[From September Issue 2014]
President of Shinko Advisors
“Japanese companies have great technology. In spite of this, when it comes to expanding into India, many people lose their way due to fear of risks and partly due to hesitation. I wanted to lend a helping hand to such companies,” Indian Venugopal TENKAYALA says, explaining why he started his business in Japan.
Tenkayala came to Japan in 2000. “At first, I was thinking of eventually moving on to the United States, but I decided to stay because I liked Japan. I appreciated the safety and cleanliness of things like the water, air, and the excellent infrastructure.” He continued to study, while at the same time gaining business experience in a foreign bank, after which he got permanent residency in Japan.
“I wanted to have a business of my own one day. I gained an MBA in finance in 2010 at McGill University in Canada and that was the impetus for me to begin preparations for starting up a business.” Tenkayala hoped to build on his business experience in Japan. In 2011, he founded Shinko Advisors, a consulting firm, to help Japanese companies expand their businesses into India.
“I recently took about 20 Japanese companies with me on a visit to India, showing them around various cities over the space of four months. In relation to their plans for expansion, I answered their questions on safety, infrastructure, management possibilities and finding local business partners,” he says, explaining part of the work he does. His company now has offices in Chuo Ward, Tokyo Prefecture, as well as in Bangalore in the state of Karnataka, India.
“The strength of Shinko Advisors lies in a good understanding of the business environment in both Japan and India,” says Tenkayala. “Just to give you an example, Japanese companies tend to regard India as a country that has a homogenous culture. In actual fact, India is an immense country in which the culture and laws vary from one region to another. The difference is so great between the north and the south in particular that it’s better to consider them as two countries,” he explains.
Another side to Tenkayala is his teaching career. He’s Vice Chairman and visiting professor at the Shree Institute of Technical Education, a private school in the state of Andhra Pradesh, India. “I’m good at logically breaking down issues that are difficult to understand. When I’m dealing with a client that’s consulting, with students it becomes teaching. For me, consulting and education is practically the same thing. In the future I plan to concentrate my efforts on the business of educating Japanese employees in India.”

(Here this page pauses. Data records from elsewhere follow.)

(* ===== verification/Routes.v ===== *)
(** * The routes of the service

    [src/app/main.py] mounts the routers: every call a client can make, the
    endpoint that answers it, and the layers around it.  Also the endpoint of
    the Telegram webhook and those of [routes/dev.py], which are mounted in the
    local mode only. *)

From S2P Require Import Prelude Decimal Datetime Json Errors Price TradingSession Intent Evaluation Tables Store CoreSchema Lifecycle.
From S2P Require Import IntentRepo Quotes CreateIntent Dispatcher KillSwitch Tokens Account Telegram TelegramRoute LegacyTrigger LegacyCommands TwapWorker.
From S2P Require Import Responses ClientIp Schemas Endpoints.
From S2P Require LegacyRepo Config.

#[local] Open Scope string_scope.
#[local] Open Scope list_scope.
#[local] Open Scope Z_scope.

(** ** The update of the webhook *)

Section Updates.
  Context `{Pydantic}.

(** A member that may be missing or null. *)
Definition optional {A} (members : gmap string jvalue) (name : string) (f : jvalue -> option A) : option (option A) :=
  match members !! name with
  | None | Some (JScalar SNull) => Some None
  | Some v => Some <$> f v
  end.
Definition as_text (v : jvalue) : option string := match v with JScalar (SStr s) => Some s | _ => None end.

(** [int | str]: text stays text, all else must be an integer. *)
Definition parse_chat_id (v : jvalue) : option ChatIdent :=
  match v with JScalar (SStr s) => Some (ChatStr s) | _ => ChatInt <$> to_int v end.

Definition parse_user (v : jvalue) : option TelegramUser :=
  match v with
  | JObj m =>
      match optional m "id" parse_chat_id, (match m !! "is_bot" with Some b => to_bool b | None => Some false end) with
      | Some _, Some is_bot => Some (mkTelegramUser is_bot)
      | _, _ => None
      end
  | _ => None
  end.
(** The member [from], or by the name of the field. *)
Definition parse_from (m : gmap string jvalue) : option (option TelegramUser) :=
  optional m (if is_some (m !! "from") then "from" else "from_user") parse_user.

Definition parse_chat (v : jvalue) : option ChatIdent :=
  match v with JObj m => m !! "id" ≫= parse_chat_id | _ => None end.
Definition parse_message (v : jvalue) : option TelegramMessage :=
  match v with
  | JObj m =>
      match m !! "message_id" ≫= to_int, m !! "chat" ≫= parse_chat, optional m "text" as_text, parse_from m with
      | Some i, Some chat, Some content, Some from => Some (mkTelegramMessage i chat content from)
      | _, _, _, _ => None
      end
  | _ => None
  end.
Definition parse_callback_query (v : jvalue) : option TelegramCallbackQuery :=
  match v with
  | JObj m =>
      match optional m "id" as_text, optional m "data" as_text, optional m "message" parse_message, parse_from m with
      | Some i, Some data, Some message, Some from => Some (mkCallbackQuery i data message from)
      | _, _, _, _ => None
      end
  | _ => None
  end.
Definition parse_update (body : jvalue) : validated TelegramUpdate :=
  field body
    (match body with
     | JObj m =>
         match optional m "message" parse_message, optional m "callback_query" parse_callback_query with
         | Some message, Some callback => Some (mkUpdate message callback)
         | _, _ => None
         end
     | _ => None
     end).

(** [_reply_payload], and the answer to an update that is not handled *)
Definition markup_document (rows : inline_keyboard) : jvalue :=
  document [("inline_keyboard", JArr ((fun row => JArr ((fun b => document [("text", JStr (fst b)); ("callback_data", JStr (snd b))]) <$> row)) <$> rows))].
Definition reply_payload (r : WebhookResponse) : jvalue :=
  document
    match r with
    | None => [("ok", bool_json true); ("handled", bool_json false)]
    | Some x =>
        [("ok", bool_json true); ("handled", bool_json true);
         ("reply", document [("chatId", JStr (reply_chat_id x)); ("text", JStr (reply_text x));
           ("replyMarkup", nullable markup_document (reply_markup x)); ("interactionId", nullable uuid_json (reply_interaction_id x))])]
    end.

End Updates.

Section Routes.
  Context {Q : Type} `{QuoteProvider Q} `{Crypto} `{!Mailer (system Q)} `{!BotTransport (system Q)} `{Pydantic}.
  Context (settings : Config.Settings) (wired : bool) (hash_payload : jvalue -> string) (decide : TelegramIntentDecider).
  Abbreviation P := (system Q).
  Abbreviation L := (prog (world P) raised).

(** [telegram_webhook] *)
Definition telegram_webhook_endpoint (rq : Request) : L Response :=
  with_body rq (fun body => in_session
    (do update <- validation (parse_update body);
     do r <- calling (telegram_webhook (Config.telegram_settings settings) decide
                        (create_command (kill_switch wired) (Some (limits settings))) (hq_telegram_secret rq) update);
     ret (json_response 200 (reply_payload r)))).

(** ** [routes/dev.py] *)

(** [sorted(set(...))] *)
Definition sorted_set (l : list string) : list string := sorted_strings (remove_dups l).

(** The quotes by symbol; a symbol without one is left out. *)
Fixpoint quotes_of (symbols : list string) (found : gmap string QuoteSnapshot) : M P (gmap string QuoteSnapshot) :=
  match symbols with
  | [] => ret found
  | s :: rest =>
      do found <- or_unavailable
        (do p <- gets provider;
         do quotes <- lift (get_quotes p [s]);
         ret (foldl (fun m q => <[q_symbol q := q]> m) found quotes))
        (ret found);
      quotes_of rest found
  end.

(** One iteration of the loop over the intents: whether it wrote something, and
    whether it fired. *)
Definition evaluate_intent (quotes : gmap string QuoteSnapshot) (now : datetime) (i : TradeIntentData) : M P (bool * bool) :=
  match quotes !! i_symbol i with
  | None => ret (false, false)
  | Some quote =>
      do r <- lift (evaluate quote i now);
      do_ match e_baseline_updated_at r with
          | Some t => LegacyRepo.system_update_trailing_baseline (i_id i) (e_baseline r) (e_dynamic_trigger_price r) (Some t)
          | None => ret tt
          end;
      let wrote := is_some (e_baseline_updated_at r) in
      if negb (should_trigger r) then ret (wrote, false)
      else
        match trigger_input quote r with
        | None => raise (RuntimeError "Evaluator returned should_trigger=True but trigger fields are None")
        | Some inp =>
            try_except (do out <- begin_nested (stage (i_id i) inp); ret (true, true))
              (fun e => if is_trigger_race e then ret (wrote, false) else raise e)
        end
  end.
Fixpoint evaluate_loop (quotes : gmap string QuoteSnapshot) (now : datetime) (intents : list TradeIntentData)
    (has_pending_writes : bool) : M P (bool * list uuid) :=
  match intents with
  | [] => ret (has_pending_writes, [])
  | i :: rest =>
      do done <- evaluate_intent quotes now i;
      do later <- evaluate_loop quotes now rest (has_pending_writes || fst done);
      ret (fst later, if snd done : bool then i_id i :: snd later else snd later)
  end.

(** [evaluate_quotes] *)
Definition evaluate_quotes_command (requested : option (list string)) : M P (list string * list uuid) :=
  do_ Lifecycle.run core_store;
  do symbols <-
    match requested with
    | Some (s :: l) => ret (sorted_set (s :: l))
    | _ => do active <- LegacyRepo.system_list_active_symbols; ret (sorted_strings active)
    end;
  do quotes <- quotes_of symbols ∅;
  do intents <- LegacyRepo.system_list_active_by_symbols symbols;
  do host_now <- clock;
  do out <- evaluate_loop quotes (now_taipei host_now) intents false;
  do_ when (fst out) commit;
  ret (symbols, snd out).
Definition evaluate_quotes (rq : Request) : L Response :=
  with_body rq (fun body => in_session
    (do requested <- validation (parse_evaluate_quotes body);
     do out <- calling (evaluate_quotes_command requested);
     ret (json_response 200 (data_document (document
       [("evaluated_symbols", JArr (JStr <$> fst out)); ("triggered_intent_ids", JArr (uuid_json <$> snd out))]))))).

(** [process_twap_due_slices] and [process_twap_price_followups] *)
Definition twap_worker_endpoint (phase : M P Z) (rq : Request) : L Response :=
  in_session
    (do n <- calling phase;
     ret (json_response 200 (data_document (document [("processed_count", JInt n)])))).
Definition process_twap_due_slices : Request -> L Response := twap_worker_endpoint (process_due_slices (kill_switch wired) 100).
Definition process_twap_price_followups : Request -> L Response :=
  twap_worker_endpoint (process_price_followups (kill_switch wired) 100).

(** ** The calls *)

Inductive call : Type :=
| Health (connected : bool)
| Login | AcceptInvitation | Refresh | Logout | PasswordResetRequest | PasswordResetConfirm | Me
| CreateUser | ProvisionUser | ListUsers | DisableUser (i : uuid) | ReactivateUser (i : uuid) | ResendInvitation (i : uuid)
| SetupTwoFactor | VerifyTwoFactor | GetKillSwitch | SetKillSwitch
| ListSymbols (q : option string) (limit : Z) | GetSymbol (symbol : string) | CurrentPrice (symbol : string)
| CreateIntent (k : create_kind) | ListIntents (q : ListQuery) | PreviewTwap | ConfirmTwap | GetIntent (i : uuid) | CancelIntent (i : uuid)
| ListNotifications (unread_only : bool) (cursor : option string) (page_size : Z) | MarkNotificationRead (i : uuid)
| TelegramWebhook
| EvaluateQuotes | ProcessTwapDueSlices | ProcessTwapPriceFollowups.

(** A path no router serves. *)
Definition not_mounted : L Response := raise (HTTPException 404).

Definition serve (c : call) (rq : Request) : L Response :=
  let dev (endpoint : L Response) := if Config.local_mode settings then endpoint else not_mounted in
  match c with
  | Health connected => health settings connected rq
  | Login => login_endpoint settings rq
  | AcceptInvitation => accept_invitation_endpoint settings rq
  | Refresh => refresh_endpoint settings rq
  | Logout => logout_endpoint settings rq
  | PasswordResetRequest => password_reset_request settings rq
  | PasswordResetConfirm => password_reset_confirm rq
  | Me => me settings rq
  | CreateUser => create_user_endpoint settings rq
  | ProvisionUser => provision_user_endpoint settings rq
  | ListUsers => list_users settings rq
  | DisableUser i => disable_user_endpoint settings i rq
  | ReactivateUser i => reactivate_user_endpoint settings i rq
  | ResendInvitation i => resend_invitation_endpoint settings i rq
  | SetupTwoFactor => setup_two_factor_endpoint settings rq
  | VerifyTwoFactor => verify_two_factor_endpoint settings rq
  | GetKillSwitch => get_kill_switch_endpoint settings rq
  | SetKillSwitch => set_kill_switch_endpoint settings wired rq
  | ListSymbols q limit => list_symbols q limit rq
  | GetSymbol symbol => get_symbol symbol rq
  | CurrentPrice symbol => current_price settings symbol rq
  | CreateIntent k => create_intent settings wired hash_payload k rq
  | ListIntents q => list_intents settings q rq
  | PreviewTwap => preview_twap settings rq
  | ConfirmTwap => confirm_twap settings hash_payload rq
  | GetIntent i => get_intent settings i rq
  | CancelIntent i => cancel_intent settings hash_payload i rq
  | ListNotifications u cursor n => list_notifications settings u cursor n rq
  | MarkNotificationRead i => mark_notification_read settings i rq
  | TelegramWebhook => telegram_webhook_endpoint rq
  | EvaluateQuotes => dev (evaluate_quotes rq)
  | ProcessTwapDueSlices => dev (process_twap_due_slices rq)
  | ProcessTwapPriceFollowups => dev (process_twap_price_followups rq)
  end.

(** [create_app]: a call through the layers. *)
Definition service (incoming : option string) (fresh : string) (c : call) (rq : Request) : world P -> Response * world P :=
  application (Config.request_id_header settings) (negb (Config.local_mode settings)) incoming fresh (fun _ => serve c rq).

End Routes.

“India not only has a large market, but it’s also a country that can be a base from which to sell products to the Middle East and Africa. Although many Japanese companies are sending employees to India these days, there are times when I feel that their international business training is inadequate. I want to train and support such employees, to help Japanese companies launch their business in India more efficiently,” he says.